Brazil foreign minister says ‘there is no climate change catastrophe’

  • September 12, 2019

Brazil’s Foreign Minister Ernesto Araujo denied on Wednesday that his country was burning down the Amazon rainforest and said unfounded alarm over global climate change was threatening Brazilian sovereignty.

“There is no climate change catastrophe,” Araujo said in a talk at Washington’s Heritage Foundation. “From the debate that is going on it would seem that the world is ending.”

Araujo, who argued that there was a lack of scientific proof over the causes of global warming, said climate change advocates were stirring up alarmism for political ends as part of a leftist conspiracy against the United States and Brazil, whose sovereignty is under attack.

Araujo said Amazon fires were about average this year and deforestation in Brazil was only responsible for 2% of global CO2 emissions. Globally, he added, deforestation was responsible for 11% of total CO2 emissions.

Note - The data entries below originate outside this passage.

(** The checks on one exit of a pending state. *)
Definition check_exit (s : State) (e : Event) : State + string :=
  let t := Reduce s e in
  if is_pending t.(tr_State) then inr "pending exit failed"
  else match t.(tr_Effects) with
  | [Cancel _; _] => inl t.(tr_State)
  | [_; _] => inr "pending exit does not cancel first"
  | _ => inr "pending exit lacks cancel/publication"
  end.

Fixpoint check_exits (s : State) (es : list Event) : list State + string :=
  match es with
  | [] => inl []
  | e :: es =>
      match check_exit s e with
      | inr err => inr err
      | inl s' => match check_exits s es with inr err => inr err | inl l => inl (s' :: l) end
      end
  end.

(** The search of [live]: the outer [None] is fuel running out, [Some None]
    is no error.  [exits] are those of the start state. *)
Fixpoint live_loop (fuel : nat) (exits : list Event) (queue seen : list State) : option (option string) :=
  match fuel with
  | O => None
  | S fuel =>
      match queue with
      | [] => Some (Some "no settled/waiting state reachable")
      | s :: queue =>
          if bool_decide (s ∈ seen) then live_loop fuel exits queue seen
          else if negb (is_pending s) then Some None
          else match check_exits s exits with
               | inr err => Some (Some err)
               | inl nexts => live_loop fuel exits (queue ++ nexts) (s :: seen)
               end
      end
  end.

Definition live (fuel : nat) (s : State) : option (option string) :=
  match s with
  | Pending _ _ deadline => live_loop fuel (pending_exits deadline) [s] []
  | _ => Some None
  end.

(** ** Runs *)

Fixpoint RunTrace (initial : State) (events : list Event) : list Transition :=
  match events with
  | [] => []
  | e :: es => let t := Reduce initial e in t :: RunTrace t.(tr_State) es
  end.

Definition final_state (initial : State) (ts : list Transition) : State :=
  match list.last ts with Some t => t.(tr_State) | None => initial end.

Lemma final_cons s t ts : final_state s (t :: ts) = final_state t.(tr_State) ts.
Proof. unfold final_state. destruct ts using rev_ind; [done|]. by rewrite app_comm_cons, !last_snoc. Qed.

Lemma RunTrace_snoc s es e :
  RunTrace s (es ++ [e]) = RunTrace s es ++ [Reduce (final_state s (RunTrace s es)) e].
Proof.
  revert s. induction es as [|e0 es IH]; intros s; [done|].
  simpl. by rewrite IH, final_cons.
Qed.

Lemma final_snoc s es e :
  final_state s (RunTrace s (es ++ [e])) = (Reduce (final_state s (RunTrace s es)) e).(tr_State).
Proof. rewrite RunTrace_snoc. unfold final_state at 1. by rewrite last_snoc. Qed.

(** ** Lemmas on one step *)

Lemma normalize_idem v : normalize (normalize v) = normalize v.
Proof. unfold normalize. destruct (bool_decide (v.(Readiness) = Available)) eqn:E; simpl; by rewrite E. Qed.

(** Case analysis on a transition of the reducer. *)
Ltac status_cases :=
  unfold Reduce, reduce_bind, reduce_probe, reduce_reply, reduce_failure, reduce_tick in *; simpl in *;
  repeat (case_match; simplify_eq/=);
  repeat match goal with
  | H : bool_decide _ = true |- _ => apply bool_decide_eq_true in H
  | H : bool_decide _ = false |- _ => apply bool_decide_eq_false in H
  | H : _ && _ = true |- _ => apply andb_true_iff in H as [??]
  | H : _ || _ = false |- _ => apply orb_false_iff in H as [??]
  | H : negb _ = false |- _ => apply negb_false_iff in H
  | H : negb _ = true |- _ => apply negb_true_iff in H
  end; simplify_eq/=.

(** What the search's counters must be in each state, and that an observed
    value is normal. *)
Definition hist_ok (h : history) : Prop :=
  h.(h_inflight) = (if is_pending h.(h_state) then 1 else 0)%Z ∧
  match h.(h_state) with
  | Unbound | Unobserved _ _ => h.(h_reads) = 0%Z
  | Pending _ _ _ => h.(h_reads) = 1%Z
  | _ => (0 ≤ h.(h_reads) ≤ 1)%Z
  end ∧
  match h.(h_state) with Observed _ _ v => normalize v = v | _ => True end.

(** A transition is one of these; [p] is set when the state was pending. *)
Inductive step_spec (s : State) (e : Event) : Transition → Prop :=
| spec_ignored : step_spec s e (ignored s)
| spec_repeat : identity s ≠ None →
    step_spec s e (emit s "R7" "exact probe already attempted or settled" [])
| spec_bind b q : e = Bind b q Eligible → identity s = None → s ≠ Closed →
    step_spec s e (emit (Unobserved b q) "R1" "authoritative eligible bind" [Publish Unknown ""])
| spec_denied b q c : e = Bind b q c → c ≠ Eligible → identity s = None → s ≠ Closed →
    step_spec s e (emit (SettledUnknown b q c) "R1" "authoritative ineligible bind" [Publish Unknown c])
| spec_expired b q now deadline : e = Probe b q now deadline → (deadline ≤ now)%Z → s = Unobserved b q →
    step_spec s e (emit (SettledUnknown b q Timeout_) "R9" "probe already expired" [Publish Unknown Timeout_])
| spec_probe b q now deadline : e = Probe b q now deadline → (now < deadline)%Z → s = Unobserved b q →
    step_spec s e (emit (Pending b q deadline) "R2" "exact never-probed and future deadline"
      [Read b q deadline; Publish Unknown ""])
| spec_reply b q deadline p now : e = Reply b q p now → s = Pending b q deadline →
    (now < deadline)%Z → p.(valid) = true →
    step_spec s e (emit (Observed b q (normalize p.(value))) "R3" "exact valid reply before deadline"
      [Publish (normalize p.(value)) ""])
| spec_settle b q deadline r c : s = Pending b q deadline → (r = "R4" ∨ r = "R5") →
    step_spec s e (settle b q r c)
| spec_withdraw next r g c :
    s ≠ Closed → g ≠ "" → (r = "R6" ∧ next = Withdrawn c ∨ r = "R10" ∧ next = Closed ∨
                  r = "R11" ∧ next = Withdrawn c ∧ identity s ≠ None) →
    step_spec s e (withdraw s next r g c).

Lemma Reduce_spec s e : step_spec s e (Reduce s e).
Proof.
  destruct s; destruct e; status_cases; try by constructor.
  all: try (apply spec_ignored).
  all: try (eapply spec_bind; done).
  all: try (eapply spec_denied; done).
  all: try (eapply spec_expired; [done|lia|done]).
  all: try (eapply spec_probe; [done|lia|done]).
  all: try (eapply spec_reply; [done|done|lia|done]).
  all: try (eapply spec_settle; by auto).
  all: try (eapply spec_withdraw; by auto 6).
Qed.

“So even if we assume that CO2 emissions directly control temperature, which the computer models do not show, Brazil is not the culprit,” he said.

Bolsonaro has rejected as foreign interference the international criticism of his handling of the fires and insisted that Brazil will develop the Amazon as it deems fit.

Araujo said Brazil has been painted as “a country that is destroying the planet” and critics are proposing trade sanctions against it and even an “invasion.”

Increasing deforestation in the Amazon rainforest:

There has been a huge spike in deforestation for farm land in the Amazon rainforest since Bolsonaro’s rise to power.

The Brazilian Space Agency has released data documenting a massive spike in deforestation in the Amazon rainforest. Citing figures from June, the agency registered an 88.4% increase over the same month in 2018. The agency measures annual July to July activity – and this year there was an estimated 15% increase in deforestation. That increase translates to some 4,565 square kilometers of lost rainforest over a year.

A recent surge in fires in the Amazon, considered a bulwark against climate change, caused an international outcry and criticism of Brazilian President Jair Bolsonaro for prioritizing development of the region over protection of the forests.

Meanwhile, Bolsonaro, a long time climate change skeptic maintains ‘climate change’ as ‘dubious’, and has told other nations that ‘what they decide to do with the Amazon is their call’.